Masalah di hulu itu juga berdampak pada penanganan di hilir yakni tenaga medis hingga rumah sakit. Buruknya testing dan tracing berimbas pada lamanya deteksi.
Pasien Covid-19 yang lambat ditemukan karena penelusuran kontak yang minim pun berpotensi membuat gejala pasien kian berat dan harus dirawat di rumah sakit. Alhasil lonjakan kasus Covid-19 boleh jadi tak sebanding dengan kapasitas tempat tidur di rumah sakit rujukan.
Jika kondisi itu berlangsung terus-menerus, ketahanan rumah sakit sebagai benteng terakhir penanganan pandemi berada di ujung tanduk. Sesaknya rumah sakit dengan pasien Covid-19, ditambah tenaga medis yang kelelahan menangani pasien, menjadi konsekuensi langsung dari upaya pencarian kasus positif di hulu yang tidak maksimal.
Satu per satu tenaga medis berguguran. Catatan Tim Mitigasi Pengurus Besar Ikatan Dokter Indonesia (PB IDI) mendapati hingga 15 Desember ada 202 kasus kematian dokter terpapar Covid-19. Ini belum termasuk tenaga medis lain seperti perawat.
Selain karena profesi yang rentan tertular Covid-19, tenaga kesehatan harus berjibaku dengan ketersediaan Alat Pelindung Diri (APD) yang minim, jam kerja panjang dan, beban kerja yang berat.
Hingga tiba bulan ke-sembilan pandemi, akumulasi kasus menembus angka setengah juta pada 23 November lalu. Tapi kurva kasus tak kunjung tampak melandai.
Lambannya penanganan pandemi tak habis-habis mengundang kritik pandemi. Sudah memasuki bulan ke-10 wabah, Indonesia masih berkutat pada ketidaksinkronan data kasus antara daerah dengan pusat.
"Masa sudah 10 bulan masih bicara data ya, kalau untuk data itu mestinya bisa diselesaikan sejak bulan pertama pandemi, kalau sudah 10 bulan masih bicara data itu kan ga masuk akal juga menurut saya. Jadi kemarin-kemarin ngapain aja," kata Masdalina saat dihubungi Jumat (4/12).
"Kalau memang pusat merasa masalahnya di data, ya benerin lah, masa sudah sekian bulan datanya nggak bener, itu kan malu kita," imbuh dia.
![]() |
Padahal, Indonesia masih dibayangi kemungkinan penularan atau transmisi virus corona yang masih masif di tengah masyarakat. Ini mengingat, rasio positif atau positivity rate masih menunjukkan angka tinggi.

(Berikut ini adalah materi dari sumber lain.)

(* ===== verification/SolanaTxCorrect.v ===== *)
(** * What a compiled Solana message means

    A reference parser, after the documentation of the wire format, reads the
    message back: the keys, what each may do, and the instructions. *)
From S2P Require Import Prelude Monad Text Bytes Base58 Rpc SolanaTx.
Import SolanaTx.
Open Scope Z_scope.

(** ** The reference parser *)

Record CompiledIx := mkCompiled { ci_program : Z; ci_accounts : list Z; ci_data : bytes }.
Record Parsed := mkParsed {
  ps_signers : Z;
  ps_readonly_signed : Z;
  ps_readonly_unsigned : Z;
  ps_keys : list bytes;
  ps_blockhash : bytes;
  ps_instructions : list CompiledIx;
}.

Definition read_u8 (bs : bytes) : option (Z * bytes) :=
  match bs with b :: r => Some (b, r) | [] => None end.
(** A length: seven bits a byte, the lowest first, up to three bytes. *)
Definition read_len (bs : bytes) : option (Z * bytes) :=
  '(a, r) ← read_u8 bs;
  if a <? 128 then Some (a, r) else
  '(b, r) ← read_u8 r;
  if b <? 128 then Some (a - 128 + 128 * b, r) else
  '(c, r) ← read_u8 r;
  Some (a - 128 + 128 * (b - 128) + 16384 * c, r).
Fixpoint read_many {A} (n : nat) (p : bytes → option (A * bytes)) (bs : bytes)
  : option (list A * bytes) :=
  match n with
  | O => Some ([], bs)
  | S n => '(x, r) ← p bs; '(xs, r) ← read_many n p r; Some (x :: xs, r)
  end.
(** A length and as many items. *)
Definition read_vec {A} (p : bytes → option (A * bytes)) (bs : bytes) : option (list A * bytes) :=
  '(n, r) ← read_len bs; read_many (Z.to_nat n) p r.
Definition read_ix (bs : bytes) : option (CompiledIx * bytes) :=
  '(pid, r) ← read_u8 bs;
  '(accs, r) ← read_vec read_u8 r;
  '(data, r) ← read_vec read_u8 r;
  Some (mkCompiled pid accs data, r).
Definition parse_message (bs : bytes) : option Parsed :=
  '(ns, r) ← read_u8 bs;
  '(rs, r) ← read_u8 r;
  '(ru, r) ← read_u8 r;
  '(keys, r) ← read_vec (split_at 32) r;
  '(hash, r) ← split_at 32 r;
  '(ixs, r) ← read_vec read_ix r;
  match r with [] => Some (mkParsed ns rs ru keys hash ixs) | _ => None end.

(** What the chain lets the key at an index do. *)
Definition may_sign (p : Parsed) (i : nat) : Prop := Z.of_nat i < ps_signers p.
Definition may_write (p : Parsed) (i : nat) : Prop :=
  Z.of_nat i < ps_signers p - ps_readonly_signed p ∨
  ps_signers p ≤ Z.of_nat i < Z.of_nat (length (ps_keys p)) - ps_readonly_unsigned p.

(** ** What was asked for

    The keys in the order they are mentioned, the fee payer first. *)
Definition ix_mentions (ix : Instruction) : list Entry :=
  map (λ a, (flags_of a, pubkey a)) (accounts ix) ++ [(0, program_id ix)].
Definition mentions (m : TransactionMessage) : list Entry :=
  (3, fee_payer m) :: concat (map ix_mentions (instructions m)).
Definition first_mention (k : bytes) (l : list Entry) : option Entry :=
  List.find (λ e, key_eqb (snd e) k) l.

(** ** Lengths *)

Lemma below_n (n : Z) (P : Z → Prop) : Forall P (seqZ 0 n) → ∀ d, 0 ≤ d < n → P d.
Proof. intros H d Hd. rewrite Forall_forall in H. apply H, elem_of_seqZ. lia. Qed.
Lemma low_bits v : Z.lor (Z.land v 127) 128 = v `mod` 128 + 128.
Proof.
  change 127 with (Z.ones 7). rewrite Z.land_ones by lia. change (2 ^ 7) with 128.
  pose proof (Z.mod_pos_bound v 128 ltac:(lia)) as H. revert H. generalize (v `mod` 128).
  apply below_n. repeat constructor.
Qed.

Lemma read_len_compact v rest : 0 ≤ v < 65536 → read_len (encode_compact_u16 v ++ rest) = Some (v, rest).
Proof.
  intros Hv. unfold encode_compact_u16. rewrite !low_bits, !Z.shiftr_div_pow2 by lia.
  change (2 ^ 7) with 128. change (2 ^ 14) with 16384.
  pose proof (Z.div_mod v 128 ltac:(lia)). pose proof (Z.mod_pos_bound v 128 ltac:(lia)).
  pose proof (Z.div_mod (v `div` 128) 128 ltac:(lia)). pose proof (Z.mod_pos_bound (v `div` 128) 128 ltac:(lia)).
  destruct (Z.ltb_spec v 128).
  { simpl. unfold read_len. simpl. rewrite u8_small by lia. by rewrite (proj2 (Z.ltb_lt _ _)). }
  destruct (Z.ltb_spec v 16384); simpl; unfold read_len; simpl.
  - assert (0 ≤ v `div` 128 < 128) by (split; [apply Z.div_pos; lia|apply Z.div_lt_upper_bound; lia]).
    rewrite !u8_small by lia. rewrite (proj2 (Z.ltb_ge _ _)), (proj2 (Z.ltb_lt _ _)) by lia.
    do 2 f_equal. lia.
  - assert ((v `div` 128) `div` 128 = v `div` 16384) as Hdd by (by rewrite Z.div_div by lia).
    assert (0 ≤ v `div` 16384 < 4) by (split; [apply Z.div_pos; lia|apply Z.div_lt_upper_bound; lia]).
    rewrite !u8_small by lia. rewrite !(proj2 (Z.ltb_ge _ _)) by lia. do 2 f_equal. lia.
Qed.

Sehingga, lonjakan kasus baru positif pun tak pelak masih mungkin bermunculan.
"Kalau positivity rate lebih dari 5 persen, artinya laju penyebaran masih tinggi di masyarakat, kasus 8.369 kemarin bukan cuman [masalah] pencatatan," tukas Masdalina menyinggung soal angka kasus baru harian yang saat itu jumlahnya memecahkan rekor.
Per Selasa (29/12) secara akumulatif kasus positif Covid-19 tercatat 719.219 orang. Grafik penambahan kasus belum menunjukkan pelandaian, saban harinya kasus baru bertambah di kisaran 600 ribu hingga 700 ribu kasus.